(Records for this exercise):
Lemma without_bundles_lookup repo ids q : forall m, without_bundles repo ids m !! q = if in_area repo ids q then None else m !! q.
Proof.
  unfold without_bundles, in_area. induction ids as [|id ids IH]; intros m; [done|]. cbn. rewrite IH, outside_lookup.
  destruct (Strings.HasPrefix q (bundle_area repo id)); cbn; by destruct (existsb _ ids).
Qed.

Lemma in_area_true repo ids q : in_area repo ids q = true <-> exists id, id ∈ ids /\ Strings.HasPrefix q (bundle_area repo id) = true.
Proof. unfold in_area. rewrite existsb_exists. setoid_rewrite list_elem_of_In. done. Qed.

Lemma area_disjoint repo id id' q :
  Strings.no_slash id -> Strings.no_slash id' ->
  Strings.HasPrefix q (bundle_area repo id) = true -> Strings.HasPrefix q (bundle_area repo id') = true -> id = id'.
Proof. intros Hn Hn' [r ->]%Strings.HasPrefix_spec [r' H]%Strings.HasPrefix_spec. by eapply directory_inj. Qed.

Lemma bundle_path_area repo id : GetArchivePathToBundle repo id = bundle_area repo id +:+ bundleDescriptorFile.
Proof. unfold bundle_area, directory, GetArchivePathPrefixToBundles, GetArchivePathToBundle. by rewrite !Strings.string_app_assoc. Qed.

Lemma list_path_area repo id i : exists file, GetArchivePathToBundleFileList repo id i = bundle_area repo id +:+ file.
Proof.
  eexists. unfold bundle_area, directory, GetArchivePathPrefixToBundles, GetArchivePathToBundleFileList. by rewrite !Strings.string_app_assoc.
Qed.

==

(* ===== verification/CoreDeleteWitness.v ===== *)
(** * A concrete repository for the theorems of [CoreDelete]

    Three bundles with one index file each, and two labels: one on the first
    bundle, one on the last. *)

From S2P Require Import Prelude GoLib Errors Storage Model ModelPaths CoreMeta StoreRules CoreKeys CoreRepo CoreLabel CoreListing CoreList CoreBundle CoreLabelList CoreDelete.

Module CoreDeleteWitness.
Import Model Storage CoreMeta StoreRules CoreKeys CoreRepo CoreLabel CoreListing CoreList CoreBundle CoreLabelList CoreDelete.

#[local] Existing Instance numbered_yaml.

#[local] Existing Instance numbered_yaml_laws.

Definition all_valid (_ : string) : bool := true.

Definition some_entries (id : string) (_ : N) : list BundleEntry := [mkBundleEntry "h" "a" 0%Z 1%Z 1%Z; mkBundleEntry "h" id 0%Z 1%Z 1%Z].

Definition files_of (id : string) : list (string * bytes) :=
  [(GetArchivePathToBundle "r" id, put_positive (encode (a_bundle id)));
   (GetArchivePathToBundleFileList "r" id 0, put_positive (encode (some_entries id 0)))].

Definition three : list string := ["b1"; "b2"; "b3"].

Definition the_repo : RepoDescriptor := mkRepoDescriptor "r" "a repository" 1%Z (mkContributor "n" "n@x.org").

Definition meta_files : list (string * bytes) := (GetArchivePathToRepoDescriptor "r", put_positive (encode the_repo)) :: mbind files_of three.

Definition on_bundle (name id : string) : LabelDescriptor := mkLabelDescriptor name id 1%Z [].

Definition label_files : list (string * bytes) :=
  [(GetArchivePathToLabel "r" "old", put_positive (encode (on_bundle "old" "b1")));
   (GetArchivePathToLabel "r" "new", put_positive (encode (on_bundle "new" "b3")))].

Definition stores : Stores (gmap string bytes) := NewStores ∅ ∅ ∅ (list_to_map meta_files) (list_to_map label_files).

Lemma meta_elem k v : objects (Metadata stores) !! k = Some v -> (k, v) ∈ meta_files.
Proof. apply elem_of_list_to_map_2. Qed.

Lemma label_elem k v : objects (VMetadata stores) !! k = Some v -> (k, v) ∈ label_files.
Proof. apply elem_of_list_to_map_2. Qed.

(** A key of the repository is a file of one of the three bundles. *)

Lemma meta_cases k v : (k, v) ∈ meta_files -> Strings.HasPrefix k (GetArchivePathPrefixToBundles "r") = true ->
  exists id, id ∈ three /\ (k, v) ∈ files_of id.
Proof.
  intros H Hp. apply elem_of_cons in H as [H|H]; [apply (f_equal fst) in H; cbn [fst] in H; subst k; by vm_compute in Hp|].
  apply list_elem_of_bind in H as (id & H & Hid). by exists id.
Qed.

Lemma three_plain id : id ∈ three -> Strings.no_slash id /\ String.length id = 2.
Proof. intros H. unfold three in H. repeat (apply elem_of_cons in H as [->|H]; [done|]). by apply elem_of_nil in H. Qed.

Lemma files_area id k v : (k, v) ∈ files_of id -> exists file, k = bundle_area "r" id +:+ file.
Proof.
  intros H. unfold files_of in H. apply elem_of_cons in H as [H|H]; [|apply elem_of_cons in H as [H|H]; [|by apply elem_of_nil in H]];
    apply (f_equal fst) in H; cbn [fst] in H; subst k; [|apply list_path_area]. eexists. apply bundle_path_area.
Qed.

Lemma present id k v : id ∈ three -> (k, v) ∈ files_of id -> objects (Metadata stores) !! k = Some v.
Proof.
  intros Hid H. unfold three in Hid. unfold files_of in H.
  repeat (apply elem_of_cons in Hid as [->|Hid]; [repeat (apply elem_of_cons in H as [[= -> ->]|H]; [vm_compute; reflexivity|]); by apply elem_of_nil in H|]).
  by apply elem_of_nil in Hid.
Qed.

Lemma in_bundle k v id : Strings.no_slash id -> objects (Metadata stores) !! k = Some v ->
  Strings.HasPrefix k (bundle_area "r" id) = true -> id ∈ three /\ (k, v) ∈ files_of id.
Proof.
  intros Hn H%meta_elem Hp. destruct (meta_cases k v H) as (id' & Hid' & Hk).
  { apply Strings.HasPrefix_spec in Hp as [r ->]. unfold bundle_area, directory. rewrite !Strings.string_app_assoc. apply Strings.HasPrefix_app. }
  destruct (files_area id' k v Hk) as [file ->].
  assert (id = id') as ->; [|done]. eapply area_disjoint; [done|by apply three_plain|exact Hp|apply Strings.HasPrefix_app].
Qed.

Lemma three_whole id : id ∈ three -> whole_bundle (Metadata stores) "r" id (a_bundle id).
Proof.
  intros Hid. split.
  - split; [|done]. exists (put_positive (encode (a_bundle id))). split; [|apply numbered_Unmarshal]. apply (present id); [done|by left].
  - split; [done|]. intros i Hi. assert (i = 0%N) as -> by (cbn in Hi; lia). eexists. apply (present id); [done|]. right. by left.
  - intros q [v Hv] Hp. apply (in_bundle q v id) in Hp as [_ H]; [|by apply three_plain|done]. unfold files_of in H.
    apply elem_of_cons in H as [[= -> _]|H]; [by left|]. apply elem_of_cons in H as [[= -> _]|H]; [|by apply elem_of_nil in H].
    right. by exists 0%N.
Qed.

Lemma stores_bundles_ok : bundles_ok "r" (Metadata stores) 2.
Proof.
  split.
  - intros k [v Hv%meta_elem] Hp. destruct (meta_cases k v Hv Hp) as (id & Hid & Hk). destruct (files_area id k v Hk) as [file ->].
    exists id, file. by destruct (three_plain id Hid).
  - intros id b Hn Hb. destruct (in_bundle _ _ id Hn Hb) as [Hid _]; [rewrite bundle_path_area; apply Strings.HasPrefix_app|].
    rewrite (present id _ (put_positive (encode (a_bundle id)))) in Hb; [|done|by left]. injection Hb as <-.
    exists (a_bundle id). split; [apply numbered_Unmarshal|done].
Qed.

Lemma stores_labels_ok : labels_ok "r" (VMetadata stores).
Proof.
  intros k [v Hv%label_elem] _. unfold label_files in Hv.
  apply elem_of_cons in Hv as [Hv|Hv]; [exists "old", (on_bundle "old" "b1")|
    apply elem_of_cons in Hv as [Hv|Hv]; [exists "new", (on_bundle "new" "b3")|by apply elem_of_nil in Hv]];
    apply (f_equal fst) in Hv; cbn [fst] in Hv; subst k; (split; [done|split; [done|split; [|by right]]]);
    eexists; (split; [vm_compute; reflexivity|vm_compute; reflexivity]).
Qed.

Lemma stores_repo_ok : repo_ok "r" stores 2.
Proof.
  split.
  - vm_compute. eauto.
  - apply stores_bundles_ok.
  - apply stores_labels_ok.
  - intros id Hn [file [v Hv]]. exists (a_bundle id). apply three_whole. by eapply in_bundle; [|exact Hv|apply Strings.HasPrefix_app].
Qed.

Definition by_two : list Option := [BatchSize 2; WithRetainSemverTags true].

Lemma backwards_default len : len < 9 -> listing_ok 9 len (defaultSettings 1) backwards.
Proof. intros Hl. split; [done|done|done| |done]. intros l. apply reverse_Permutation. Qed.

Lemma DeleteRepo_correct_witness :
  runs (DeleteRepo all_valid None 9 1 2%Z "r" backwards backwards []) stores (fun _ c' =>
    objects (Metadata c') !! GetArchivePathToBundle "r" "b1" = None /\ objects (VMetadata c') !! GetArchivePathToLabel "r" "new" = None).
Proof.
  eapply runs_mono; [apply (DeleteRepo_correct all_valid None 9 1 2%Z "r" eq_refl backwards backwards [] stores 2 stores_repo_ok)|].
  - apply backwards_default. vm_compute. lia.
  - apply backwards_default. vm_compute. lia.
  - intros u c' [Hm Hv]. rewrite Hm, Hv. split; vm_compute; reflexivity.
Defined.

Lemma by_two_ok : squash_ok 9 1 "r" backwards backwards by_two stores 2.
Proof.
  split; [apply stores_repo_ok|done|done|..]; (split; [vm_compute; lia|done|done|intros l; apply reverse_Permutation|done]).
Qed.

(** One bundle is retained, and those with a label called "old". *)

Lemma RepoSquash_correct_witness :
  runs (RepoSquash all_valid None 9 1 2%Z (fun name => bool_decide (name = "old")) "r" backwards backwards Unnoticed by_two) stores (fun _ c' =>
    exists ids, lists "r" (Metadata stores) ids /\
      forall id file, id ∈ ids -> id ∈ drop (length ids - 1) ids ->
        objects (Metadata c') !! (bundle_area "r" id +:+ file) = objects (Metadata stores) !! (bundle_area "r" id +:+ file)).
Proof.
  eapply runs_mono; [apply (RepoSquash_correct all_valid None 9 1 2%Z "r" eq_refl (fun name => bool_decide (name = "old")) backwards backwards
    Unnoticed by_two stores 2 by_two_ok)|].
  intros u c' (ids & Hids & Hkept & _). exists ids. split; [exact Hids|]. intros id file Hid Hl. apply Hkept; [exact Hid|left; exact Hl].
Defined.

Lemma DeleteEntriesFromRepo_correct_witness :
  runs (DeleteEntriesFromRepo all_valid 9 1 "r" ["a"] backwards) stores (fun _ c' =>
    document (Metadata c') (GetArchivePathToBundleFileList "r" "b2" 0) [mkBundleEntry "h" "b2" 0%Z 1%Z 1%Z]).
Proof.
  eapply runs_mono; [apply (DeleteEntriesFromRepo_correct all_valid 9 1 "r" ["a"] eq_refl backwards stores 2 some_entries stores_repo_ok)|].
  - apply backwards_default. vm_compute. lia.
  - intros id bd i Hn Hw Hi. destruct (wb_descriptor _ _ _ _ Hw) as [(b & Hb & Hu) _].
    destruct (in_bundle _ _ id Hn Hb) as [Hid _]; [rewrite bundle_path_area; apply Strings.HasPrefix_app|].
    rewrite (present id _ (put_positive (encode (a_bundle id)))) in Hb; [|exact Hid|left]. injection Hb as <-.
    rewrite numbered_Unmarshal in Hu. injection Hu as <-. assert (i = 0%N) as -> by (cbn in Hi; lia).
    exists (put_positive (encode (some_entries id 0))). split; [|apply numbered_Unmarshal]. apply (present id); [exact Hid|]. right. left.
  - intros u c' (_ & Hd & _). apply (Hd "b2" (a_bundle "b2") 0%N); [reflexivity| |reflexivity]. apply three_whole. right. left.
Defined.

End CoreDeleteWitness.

(Brief): Beginning with the line containing "Lemma without_bundles_lookup repo" in the material above, copy every line exactly until you have copied the line containing "Strings.no_slash id -> Strings.no_slash".

(Solution):
Lemma without_bundles_lookup repo ids q : forall m, without_bundles repo ids m !! q = if in_area repo ids q then None else m !! q.
Proof.
  unfold without_bundles, in_area. induction ids as [|id ids IH]; intros m; [done|]. cbn. rewrite IH, outside_lookup.
  destruct (Strings.HasPrefix q (bundle_area repo id)); cbn; by destruct (existsb _ ids).
Qed.

Lemma in_area_true repo ids q : in_area repo ids q = true <-> exists id, id ∈ ids /\ Strings.HasPrefix q (bundle_area repo id) = true.
Proof. unfold in_area. rewrite existsb_exists. setoid_rewrite list_elem_of_In. done. Qed.

Lemma area_disjoint repo id id' q :
  Strings.no_slash id -> Strings.no_slash id' ->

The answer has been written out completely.